Классная понимающе улыбнулась.
— Что ж тут удивительного? — вдруг сказала она. — Он мой сын, и я знаю его возможности. Он может знать гораздо больше.
— Это нечестно! Может, вам завуч не велит ему пятерки ставить? Чтобы кто-нибудь чего-нибудь не подумал… Это нечестно! — бросила Светка, тут же поперхнулась и сделала вид, что закашлялась.
Но Алла Борисовна, золотая учительница, не рассердилась.
— Почему же нечестно, Светлана? — просто возразила она. — Когда ты вырастешь и у тебя будут дети, разве нечестно тебе будет хотеть, чтобы они учились лучше?.. И завуч тут ни при чем.
Такого аргумента никто не ждал. Действительно, каждый может знать больше, чем знает. И хотя с классной не согласились, это как-то выбило всех из колеи. Спорить стало вроде бы не о чем.

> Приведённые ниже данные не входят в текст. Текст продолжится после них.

(* ===== verification/Stats.v ===== *)
(** * Per-action statistics: common/xdp_stats_kern.h and the basic* programs

    [xdp_stats_map] is a BPF_MAP_TYPE_PERCPU_ARRAY with one [struct datarec] per
    XDP action; [bpf_map_lookup_elem] on it yields this CPU's record for keys
    below [max_entries] and NULL otherwise.  The counters are 64-bit and wrap. *)

From S2P Require Import Prelude Xdp.
#[local] Open Scope Z_scope.
#[local] Open Scope prog_scope.

(** [bpf_map_lookup_elem(&xdp_stats_map, &key)]: the key is a [__u32]. *)
Definition stats_lookup (s : xstate) (key : Z) : option datarec :=
  if (0 <=? key) && (key <? lenZ (xdp_stats_map s))
  then xdp_stats_map s !! Z.to_nat key else None.

(** The lookup returns a pointer into the map: the record is updated in place. *)
Definition rec_update (key : Z) (f : datarec -> datarec) : X unit :=
  modify (fun s => set_stats s (alter f (Z.to_nat key) (xdp_stats_map s))).
Definition add_packets (n : Z) (r : datarec) : datarec :=
  Datarec (u64 (rx_packets r + n)) (rx_bytes r).
Definition add_bytes (n : Z) (r : datarec) : datarec :=
  Datarec (rx_packets r) (u64 (rx_bytes r + n)).

Definition xdp_stats_record_action (action : Z) : X Z :=
  let action := u32 action in
  if action >=? XDP_ACTION_MAX then ret XDP_ABORTED
  else
    let! rec := gets (fun s => stats_lookup s action) in
    match rec with
    | None => ret XDP_ABORTED
    | Some _ =>
        rec_update action (add_packets 1) ;;;
        let! n := gets (fun s => u32 (dend s - dat s)) in
        rec_update action (add_bytes n) ;;;
        ret action
    end.

(** basic03-map-counter/xdp_prog_kern.c: the two [lock_xadd] add to the fields
    of this CPU's record. *)
Definition xdp_stats1_func : X Z :=
  let! data_end := gets (fun s => dend s) in
  let! data := gets (fun s => dat s) in
  let key := XDP_PASS in
  let! rec := gets (fun s => stats_lookup s key) in
  match rec with
  | None => ret XDP_ABORTED
  | Some _ =>
      rec_update key (add_packets 1) ;;;
      let bytes := u64 (data_end - data) in
      rec_update key (add_bytes bytes) ;;;
      ret XDP_PASS
  end.

Module Basic01.
(** basic01-xdp-pass/xdp_pass_kern.c *)
Definition xdp_prog_simple : X Z := ret XDP_PASS.
End Basic01.

Module Basic02.
(** basic02-prog-by-name/xdp_prog_kern.c *)
Definition xdp_pass_func : X Z := ret XDP_PASS.
Definition xdp_drop_func : X Z := ret XDP_DROP.
Definition xdp_abort_func : X Z := ret XDP_ABORTED.
End Basic02.

Module Basic04.
(** basic04-pinning-maps/xdp_prog_kern.c has its own copy of the recorder,
    which takes the length from two pointers. *)
Definition xdp_stats_record_action (action : Z) : X Z :=
  let action := u32 action in
  let! data_end := gets (fun s => dend s) in
  let! data := gets (fun s => dat s) in
  if action >=? XDP_ACTION_MAX then ret XDP_ABORTED
  else
    let! rec := gets (fun s => stats_lookup s action) in
    match rec with
    | None => ret XDP_ABORTED
    | Some _ =>
        let bytes := u64 (data_end - data) in
        rec_update action (add_packets 1) ;;;
        rec_update action (add_bytes bytes) ;;;
        ret action
    end.
Definition xdp_pass_func : X Z := let action := XDP_PASS in xdp_stats_record_action action.
Definition xdp_drop_func : X Z := let action := XDP_DROP in xdp_stats_record_action action.
Definition xdp_abort_func : X Z := let action := XDP_ABORTED in xdp_stats_record_action action.
End Basic04.

(** ** What recording promises *)

(** The state after counting the current packet under [action]. *)
Definition count_packet (n : Z) (r : datarec) : datarec := add_bytes n (add_packets 1 r).
Definition counted (s : xstate) (action : Z) : xstate :=
  set_stats s (alter (count_packet (lenZ (pkt s))) (Z.to_nat action) (xdp_stats_map s)).

Lemma wf_counted s a : wf s -> wf (counted s a).
Proof. intros []. split; simpl; auto. by rewrite length_alter. Qed.

Lemma stats_lookup_valid s a :
  wf s -> 0 <= a < 5 -> exists r, stats_lookup s a = Some r.
Proof.
  intros W Ha. pose proof (wf_stats _ W) as Hl. unfold stats_lookup.
  destruct (lookup_lt_is_Some_2 (xdp_stats_map s) (Z.to_nat a)) as [r Hr]; [lia|].
  exists r. replace (_ && _)%bool with true by lia. done.
Qed.

Lemma pkt_len_u32 s : wf s -> dend s - dat s = lenZ (pkt s) /\ is_u32 (lenZ (pkt s)).
Proof. intros [? ? ? ? ?]. int_unfold. lia. Qed.

(** The two increments of a record are one [count_packet]. *)
Lemma rec_update_twice s a n :
  set_stats (set_stats s (alter (add_packets 1) a (xdp_stats_map s)))
    (alter (add_bytes n) a (alter (add_packets 1) a (xdp_stats_map s))) =
  set_stats s (alter (count_packet n) a (xdp_stats_map s)).
Proof.
  unfold set_stats; simpl. f_equal.
  rewrite list_alter_alter_eq. done.
Qed.

Lemma record_action_spec s a :
  wf s ->
  xdp_stats_record_action a s =
    if (0 <=? u32 a) && (u32 a <? 5) then Some (u32 a, counted s (u32 a))
    else Some (XDP_ABORTED, s).
Proof.
  intros W. unfold xdp_stats_record_action, XDP_ACTION_MAX, XDP_REDIRECT.
  pose proof (u32_range a) as Hr. rewrite Z.geb_leb. unfold is_u32 in Hr.
  destruct (Z.leb_spec (4 + 1) (u32 a)).
  { replace (_ && _)%bool with false by lia. done. }
  replace (_ && _)%bool with true by lia.
  destruct (stats_lookup_valid s (u32 a) W ltac:(lia)) as (r & Hl).
  destruct (pkt_len_u32 s W) as [Hlen Hu].
  unfold bind, gets. rewrite Hl. unfold rec_update, modify, ret, counted; simpl.
  by rewrite rec_update_twice, Hlen, (u32_small (lenZ (pkt s))) by done.
Qed.

(** A verdict constant is in range. *)
Ltac verdict := unfold XDP_ABORTED, XDP_DROP, XDP_PASS, XDP_TX, XDP_REDIRECT; lia.
Lemma wp_record_action s a Q :
  wf s -> 0 <= a < 5 -> Q a (counted s a) -> wp (xdp_stats_record_action a) Q s.
Proof.
  intros W Ha HQ. unfold wp. rewrite record_action_spec by done.
  rewrite u32_small by (int_unfold; lia). by replace (_ && _)%bool with true by lia.
Qed.

(** ** Theorems *)

(** Recording a verdict counts the packet once, under that verdict and with
    its length, and returns the verdict; every other record is unchanged.  An
    out-of-range verdict is turned into XDP_ABORTED and counted nowhere. *)
Theorem record_action_counts (s : xstate) (action : Z) :
  wf s -> is_u32 action ->
  exists s', xdp_stats_record_action action s =
      Some (if action <? XDP_ACTION_MAX then action else XDP_ABORTED, s') /\
    pkt s' = pkt s /\ ctx s' = ctx s /\
    forall b : nat, xdp_stats_map s' !! b =
      if decide (Z.of_nat b = action)
      then count_packet (lenZ (pkt s)) <$> xdp_stats_map s !! b
      else xdp_stats_map s !! b.
Proof.
  intros W Ha. rewrite record_action_spec by done. rewrite u32_small by done.
  unfold is_u32, XDP_ACTION_MAX, XDP_REDIRECT in *.
  destruct (Z.ltb_spec action (4 + 1)).
  - replace (_ && _)%bool with true by lia. eexists; split_and!; [done..|]. intros b; simpl.
    case_decide.
    + replace (Z.to_nat action) with b by lia. apply list_lookup_alter_eq.
    + apply list_lookup_alter_ne. lia.
  - replace (_ && _)%bool with false by lia. eexists; split_and!; [done..|]. intros b.
    case_decide; [|done]. rewrite lookup_ge_None_2; [done|]. pose proof (wf_stats _ W). lia.
Qed.
Definition stats_demo : xstate :=
  Xstate (Xdp_md 256 316 3 0) (repeat 0 60) (repeat (Datarec 7 700) 5) None.
Lemma stats_demo_wf : wf stats_demo.
Proof.
  split; simpl; try lia; try done. repeat constructor; int_solve.
Qed.
Lemma record_action_counts_witness :
  exists s', xdp_stats_record_action XDP_TX stats_demo = Some (XDP_TX, s') /\
    pkt s' = pkt stats_demo /\ ctx s' = ctx stats_demo /\
    forall b : nat, xdp_stats_map s' !! b =
      if decide (Z.of_nat b = XDP_TX)
      then count_packet 60 <$> xdp_stats_map stats_demo !! b
      else xdp_stats_map stats_demo !! b.
Proof.
  apply (record_action_counts stats_demo XDP_TX stats_demo_wf). unfold XDP_TX. int_solve.
Defined.

(** The lesson copies agree with the shared recorder: the recorder of
    basic04 computes the same result and state for every verdict, and the
    counter program of basic03 is recording XDP_PASS. *)
Theorem recorders_agree (s : xstate) :
  wf s ->
  (forall action, Basic04.xdp_stats_record_action action s = xdp_stats_record_action action s) /\
  xdp_stats1_func s = xdp_stats_record_action XDP_PASS s.
Proof.
  intros W. destruct (pkt_len_u32 s W) as [Hlen Hu].
  assert (u32 (dend s - dat s) = lenZ (pkt s)) as E1 by (rewrite Hlen; by apply u32_small).
  assert (u64 (dend s - dat s) = lenZ (pkt s)) as E2
    by (rewrite Hlen; apply u64_small; int_unfold; lia).
  split.
  - intros a. unfold Basic04.xdp_stats_record_action, xdp_stats_record_action, bind, gets.
    destruct (u32 a >=? XDP_ACTION_MAX); [done|].
    destruct (stats_lookup s (u32 a)); [|done].
    unfold rec_update, modify; simpl. by rewrite E1, E2.
  - unfold xdp_stats1_func, xdp_stats_record_action, bind, gets. cbv zeta.
    change (u32 XDP_PASS) with XDP_PASS. change (XDP_PASS >=? XDP_ACTION_MAX) with false.
    cbv beta iota. destruct (stats_lookup s XDP_PASS); [|done].
    unfold rec_update, modify; simpl. by rewrite E1, E2.
Qed.
Lemma recorders_agree_witness :
  Basic04.xdp_stats_record_action XDP_DROP stats_demo =
    xdp_stats_record_action XDP_DROP stats_demo /\
  xdp_stats1_func stats_demo = xdp_stats_record_action XDP_PASS stats_demo.
Proof.
  split; [apply (proj1 (recorders_agree stats_demo stats_demo_wf))
         |apply (proj2 (recorders_agree stats_demo stats_demo_wf))].
Defined.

— Угораздило же тебя родиться у учительницы! — шепотом сказал Гаврилов Сонкину, когда тот проходил мимо.
Мишкина идея — бороться за передовой класс — оказывалась несостоятельной на глазах.
— Выходит, отличника у нас не будет. Тогда хоть Усова спросите.
— Усова, конечно, спрошу, — согласилась Алла Борисовна. — Товарищ Усов, прошу вас!..
Генка встал, застеснялся своей длины, сгорбился и на полусогнутых пошел к доске.
— Посмотрим, — сказала Алла Борисовна, — какой друг Сонкин, как он помогал Усову.
Все замолчали, потому что знали: Усов занимался сам.
Как отвечал Генка, просто неловко рассказывать. Он будто прыгнул вниз, но не посмотрел, куда прыгает. Мялся и путал все. В результате Алла Борисовна сказала:
— Ничего не выходит, Усов. Что с тобой?
— Да я за Сонкина беспокоился. Нашему классу отличник очень нужен.
— Великолепно! — сказала Алла Борисовна. — Ты за него беспокоился, а он — за тебя. Но бывают в жизни моменты, когда нужно отвечать только за себя.
— Алла Борисовна, — решил уточнить Гаврилов. — А много Усову до тройки не хватает?
— Тебе в каких единицах мерить — в метрах или килограммах? Что вы все культ из отметок устраиваете? Вот не буду вообще ставить отметок!
— Вообще — вам завуч не разрешит!..
— Не разрешит! — призналась Алла Борисовна. — Ну, довольно! Совсем заговорили! Кстати, за что тебя с английского выгнали, Гена?
— А я есть захотел, ну и вынул бутерброд…
— А тебя, Света?
— Из-за меня, — сказал Усов. — Она тоже хотела есть. Когда меня выгоняли, я ей бутерброд отдал… В общем, если не везет, так уж не везет. Да вы, Алла Борисовна, не расстраивайтесь. Это все потому, что у меня переходный возраст. Переходишь, переходишь во взрослые, а толку никакого.
— Ох, Усов, Усов! — вздохнула Алла Борисовна. — Хоть бы ты уж скорей перешел!
— Да не могу я скорей, — возразил Усов. — Я, наверное, исключение.
— Какое еще исключение?
— Ну, такое, вроде как «стеклянный, оловянный, деревянный»…
— Выдумаешь тоже! Если бы ты был деревянный — это было бы просто счастье. У нас не возникало бы никаких хлопот.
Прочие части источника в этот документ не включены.